The world of British television off and on the screen, as it was sixty years ago.

Standard and Poor

The Daily Express’s Cyril Aynsley was disappointed by Associated Broadcasting’s Sunday Night at the London Palladium. Not so much, it seems, by the programme itself as by the failure of the programme to live up to its “top-pressure publicity as a dazzling celebrity show.” The main variety acts were approved of: “Top artists were Gracie Fields, who gave a monologue and sang three songs, and Guy Mitchell, the American singer. Other acts were of a high standard.”

But, he writes, “This was good enough variety, but not good enough to match the build-up,” and “The intrusion of ‘Beat the Clock’ and the amount of time devoted to it knocked the programme off balance.”

Did the BBC’s do better? Not according to Robert Cannell who was giving his fullest attention to the play which theatrical manager Henry Sherek was allowing the BBC to preview before its West End début. This play was Mr Maypole and Cannell describes it as “a slim affair in which young Maypole, played by Robert Urquhart, is mixed up with a group of crooks and for his first job sent to rob the Sussex mansion of an eccentric.” “The plot,” he says, “creaks along to an improbable and not very funny ending.” Philip Stainton’s “ripe performance as the eccentric uncle” was the source of “a few chuckles”.

The Daily Mirror contains, perhaps not the first, but certainly an early example in this country of press advertising promoting the company’s television commercials. In this instance Stanley Matthews is plugging his Biro Rectracable ballpoint pen. With their slogan “right on the ball” it’s not too surprising that Biro have chosen to tie-in their TV commercials with football, and under a “Biro on TV” logo we are told that “Right before the Soccer results at 5.30 every Saturday Biro is on commercial TV.”

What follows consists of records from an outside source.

(** Before a post or a poll: the counters are those of the trace. *)
Record bw_at (scnt ccnt bw_start : Z) (tr : trace) : Prop := {
  ba_scnt : scnt = posted tr;
  ba_ccnt : ccnt = reaped tr;
  ba_order : 0 ≤ ccnt ≤ scnt ∧ scnt ≤ N;
  ba_within : within d tr;
  ba_start : kWarmup < scnt → stamped kWarmup bw_start tr }.
Lemma bw_flight scnt ccnt t tr : bw_at scnt ccnt t tr → in_flight tr = scnt - ccnt.
Proof. intros [-> -> _ _ _]. done. Qed.
(** Steps that neither post nor poll. *)
Lemma bw_plain scnt ccnt t tr o (x : sys_ans o) :
  plain_call o = true → bw_at scnt ccnt t tr → bw_at scnt ccnt t (tr ++ [@Ev sys_sig o x]).
Proof.
  intros Ho Hat. pose proof (bw_flight _ _ _ _ Hat) as Hf. destruct Hat as [Hs Hc Hord Hw Hst].
  assert (Hle : in_flight tr ≤ d) by (specialize (Hw (length tr)); by rewrite take_ge in Hw).
  pose proof (plain_grows d o x tr Ho Hle) as [Hp H1 H2 H3].
  split; [lia|lia|done|auto|]. intros Hk. eapply stamped_mono; [exact Hp|auto].
Qed.
Lemma bw_store scnt ccnt t tr (b : bool) a v :
  bw_at scnt ccnt t tr →
  wp adapter (if b then sys (c_store a v) else Ret tt) (fun _ tr' => bw_at scnt ccnt t tr') tr.
Proof. intros Hat. destruct b; [|exact Hat]. intros x tr' [-> _]. by apply (bw_plain _ _ _ _ (c_store a v) x). Qed.
Lemma bw_clock scnt ccnt t tr :
  bw_at scnt ccnt t tr →
  wp adapter (if scnt =? kWarmup then time_now_ns else Ret t)
    (fun t' tr' => bw_at scnt ccnt t' tr' ∧ (scnt = kWarmup → stamped kWarmup t' tr')) tr.
Proof.
  intros Hat. destruct (Z.eqb_spec scnt kWarmup) as [He|He]; [|by split].
  intros x tr' [-> _]. pose proof (bw_plain _ _ _ _ c_clock x eq_refl Hat) as Hat'. cbn [wp].
  destruct (clock_grows d tr x) as [_ Hst].
  { pose proof (ba_within _ _ _ _ Hat (length tr)) as Hw. by rewrite take_ge in Hw. }
  rewrite <- (ba_scnt _ _ _ _ Hat), He in Hst. split; [|done].
  destruct Hat' as [? ? ? ? ?]. split; (done || lia).
Qed.
Lemma bw_fill n scnt ccnt t s tr : bw_at scnt ccnt t tr →
  wp adapter (Bw.fill cfg n scnt ccnt t s) (fun r tr' => match r with
    | None => within d tr'
    | Some (scnt', t') => bw_at scnt' ccnt t' tr' end) tr.
Proof.
  revert scnt t tr. induction n as [|n IH]; intros scnt t tr Hat; cbn [Bw.fill]; [exact Hat|].
  destruct (_ && _) eqn:Hroom; [|exact Hat]. apply andb_true_iff in Hroom as [Hs%Z.ltb_lt Hw%Z.ltb_lt].
  pose proof (ba_order _ _ _ _ Hat) as Hord. unfold Bw.total_iters, kWarmup in *.
  rewrite u64_small in Hw by lia.
  eapply wp_bind_2; [by apply bw_store|]. intros [] tr1 H1.
  eapply wp_bind_2; [by apply bw_clock|]. intros t' tr2 [H2 Hst].
  eapply wp_bind_2.
  { eapply wp_env_mono; [apply adapter_any|]. apply (post_grows (PWrite _ _ _) _ _ _ _ _ d).
    rewrite (bw_flight _ _ _ _ H2). lia. }
  intros rc tr3 [[-> Hg]|[-> Hg]]; [rewrite bool_decide_eq_false_2 by lia|rewrite bool_decide_eq_true_2 by lia].
  - apply IH. destruct H2 as [? ? ? ? Hst2]. split; [rewrite (gr_posted _ _ _ _ _ Hg); lia|rewrite (gr_reaped _ _ _ _ _ Hg); lia|
      unfold Bw.total_iters, kWarmup; lia|by apply Hg|].
    intros Hk. eapply stamped_mono; [apply Hg|]. destruct (decide (scnt = kWarmup)); [by apply Hst|]. apply Hst2. lia.
  - apply Hg, H2.
Qed.
Lemma bw_window fuel scnt ccnt t s tr : bw_at scnt ccnt t tr →
  wp adapter (Bw.window cfg fuel scnt ccnt t s) (fun r tr' => within d tr' ∧
    ∀ t', r = Some (Some t') → bw_at N N t' tr') tr.
Proof.
  revert scnt ccnt t tr. induction fuel as [|fuel IH]; intros scnt ccnt t tr Hat; cbn [Bw.window];
    (destruct (Z.ltb_spec ccnt N) as [Hc|Hc]; [|split; [apply Hat|]; intros t' [= <-];
       pose proof (ba_order _ _ _ _ Hat); assert (ccnt = N ∧ scnt = N) as [-> ->] by lia; done]).
  { split; [apply Hat|done]. }
  eapply wp_bind_2; [by apply bw_fill|]. intros [[scnt' t']|] tr1 H1; [|by split].
  intros [ne wcs] tr2 [-> Hne]. cbn [fst] in Hne. pose proof (bw_flight _ _ _ _ H1) as Hf. rewrite Hf in Hne.
  set (e := @Ev sys_sig (v_poll_cq_batch _ _) (ne, wcs)).
  assert (Hg : grows d 0 (Z.max 0 ne) tr1 (tr1 ++ [e])).
  { apply (grows_snoc d e). cbn. pose proof (ba_within _ _ _ _ H1 (length tr1)) as Hw. rewrite take_ge in Hw by done. lia. }
  pose proof (gr_within _ _ _ _ _ Hg (ba_within _ _ _ _ H1)) as Hw2.
  cbn [bind]. pose proof (ba_order _ _ _ _ H1) as Hord. unfold Bw.total_iters, kWarmup in Hord.
  destruct (Z.ltb_spec ne 0); [by split|].
  destruct (forallb _ _); [|by split]. apply IH.
  destruct H1 as [? ? ? ? Hst]. rewrite u64_small by lia.
  split; [rewrite (gr_posted _ _ _ _ _ Hg); lia|rewrite (gr_reaped _ _ _ _ _ Hg); lia|unfold Bw.total_iters, kWarmup; lia|exact Hw2|].
  intros Hk. eapply stamped_mono; [exact (gr_prefix _ _ _ _ _ Hg)|auto].
Qed.
End window.

(** C34. The bandwidth benchmark with any accepted command line, on an adapter
    that completes no more than was posted: never more than [depth] writes are in
    flight; when it reports, all of [kWarmup + iters] were posted and completed,
    the clock was started when exactly the warm-up had been posted and stopped
    after the last completion, and the bytes are those of [iters] writes. *)
Theorem bw_window_exact (fuel : nat) (argv : list string) (cfg : bench_config) (s : bench) :
  bench_config_parse argv bench_config_init = (0, cfg) →
  wp adapter (Bw.client fuel cfg s)
    (fun r tr => (∀ k, in_flight (take k tr) ≤ b_depth cfg) ∧ ∀ s', r = Some (true, s') →
       posted tr = kWarmup + b_iters cfg ∧ reaped tr = kWarmup + b_iters cfg ∧
       ∃ start fin, stamped kWarmup start tr ∧ stamped (kWarmup + b_iters cfg) fin tr ∧
         brep s' = Some (RepBandwidth (u64 (b_size cfg * b_iters cfg)) (time_elapsed_ns start fin))) [].
Proof.
  intros [[Hd _] Hi]%bench_accepted. assert (Hi' : 1 ≤ b_iters cfg < 2 ^ 32) by lia. unfold Bw.client.
  assert (H0 : bw_at cfg 0 0 0 []).
  { split; try done; [unfold Bw.total_iters, kWarmup; lia|by apply within_nil; lia]. }
  intros [] tr1 [-> _]. pose proof (bw_plain _ _ _ _ _ (c_store (Bw.doorbell cfg s) [0]) tt eq_refl H0) as H1.
  cbn [bind]. eapply wp_bind_2; [exact (bw_window cfg Hi' fuel 0 0 0 s _ H1)|].
  intros [[t|]|] tr2 [Hw Hend]; [|by split..]. specialize (Hend t eq_refl).
  intros fin tr3 [-> _]. cbn [bind wp skip]. pose proof (bw_plain _ _ _ _ _ c_clock fin eq_refl Hend) as H3.
  destruct (clock_grows (b_depth cfg) tr2 fin) as [_ Hfin].
  { rewrite (bw_flight _ _ _ _ _ Hend). lia. }
  split; [apply H3|]. intros s' [= <-]. destruct H3 as [Hp Hr _ _ Hst]. unfold Bw.total_iters in *.
  split; [done|]. split; [done|]. exists t, fin. split; [apply Hst; lia|]. split; [|done].
  by rewrite <- (ba_scnt _ _ _ _ _ Hend) in Hfin.
Qed.

(** An adapter that completes what is in flight, sixteen at a time, with a clock
    that counts the calls. *)
Definition demo_answers (o : op sys_sig) (tr : trace) : ans sys_sig o :=
  match o return sys_ans o with
  | v_poll_cq_batch _ n => (Z.min n (in_flight tr), replicate (Z.to_nat (in_flight tr)) (mkWc true 1))
  | v_poll_cq _ => (Z.b2z (0 <? in_flight tr), mkWc true 1)
  | c_clock => Z.of_nat (length tr) + 1
  | c_malloc _ => 64
  | o => default_ans o
  end.
Definition demo_run : handler sys_sig trace := fun o tr => (demo_answers o tr, tr ++ [Ev o (demo_answers o tr)]).
Lemma demo_run_adapter o tr : adapter o tr (demo_run o tr).1 (demo_run o tr).2.
Proof. split; [done|]. destruct o; try done. cbn. lia. Qed.
Definition demo_state : bench := mkBench demo_qp demo_mr 5 0 None.
Definition demo_argv : list string := ["bw"; "10.0.0.1"; "--iters"; "30"; "--depth"; "3"; "--size"; "64"]%string.
Definition demo_cfg : bench_config := (bench_config_parse demo_argv bench_config_init).2.
Example demo_bw :
  (run demo_run (Bw.client 40 demo_cfg demo_state) []).1
  = Some (true, set_brep (RepBandwidth 1920 43) demo_state).
Proof. vm_compute. reflexivity. Qed.
Lemma bw_window_exact_witness :
  in_flight (take 10 (run demo_run (Bw.client 40 demo_cfg demo_state) []).2) ≤ 3 ∧
  posted (run demo_run (Bw.client 40 demo_cfg demo_state) []).2 = 50.
Proof.
  pose proof (run_wp adapter demo_run _ _ _ demo_run_adapter
    (bw_window_exact 40 demo_argv demo_cfg demo_state ltac:(vm_compute; reflexivity))) as [H1 H2].
  split; [apply H1|]. by destruct (H2 _ demo_bw) as [? _].
Defined.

An un-named Daily Mirror Reporter writes about Free Speech, ITV’s answer to BBC’s In The News. The panel on the new programme consisted of former panellists from the old show – Sir Robert Boothby, Michael Foot, W. J. Brown and Alan Taylor. Taylor had revealed that he had met Donald Maclean in 1950 and it was clear then that not only had he sympathies with the aims of the Soviet Union but that he “was a dipsomaniac, but… not the only member of the Foreign Office who is that kind of thing.” The team were allowed fifteen minutes to discuss Burgess and Maclean before moving on to another subject. The reporter seems to have enjoyed the programme, with “all four members of the panel… talking at once” it was “one of the liveliest ‘argy-bargies’ [TV] has screened for months.”

Under the heading “Sport, Mild Crime, and Some Old Jokes” The Guardian’s Radio Correspondent (RC) notes a first for British Television: a play by the same writer on each of the channels in the same evening – though not (yet) at the same time. These matching pair were Berkely Mather’s “For Art’s Sake”, the third in his “six portraits in crime” in As I Was Saying… on the BBC and “Mid Level” in ITV’s TV Playhouse.

RC also took a dislike to Mr Maypole: “a dismal, muddled and unfunny piece of work” and “there was not a moment… when one would have resented it if the st had blown up.”

In contrast, the un-named reviewer in The Times (TR) found some good points although he found most to praise in Alan Bromly’s production and in the performances of some of the players, and not so much in the play itself. In particular, TR noted that there are “other comedies that are certainly no less funny, but which have rather more substance.” Nevertheless Philip Stainton “made an amusingly Blimpish figure”, Robert Urquhart “played the reluctant burglar rather as Mr Robert Eddison might have done” (is that a good thing or bad?) and “the gang itself was led with delightful inefficiency by Mr George Coulouris.”

The BBC broadcast was a preview of a play soon to begin a West End run, it will be interesting to see how it does.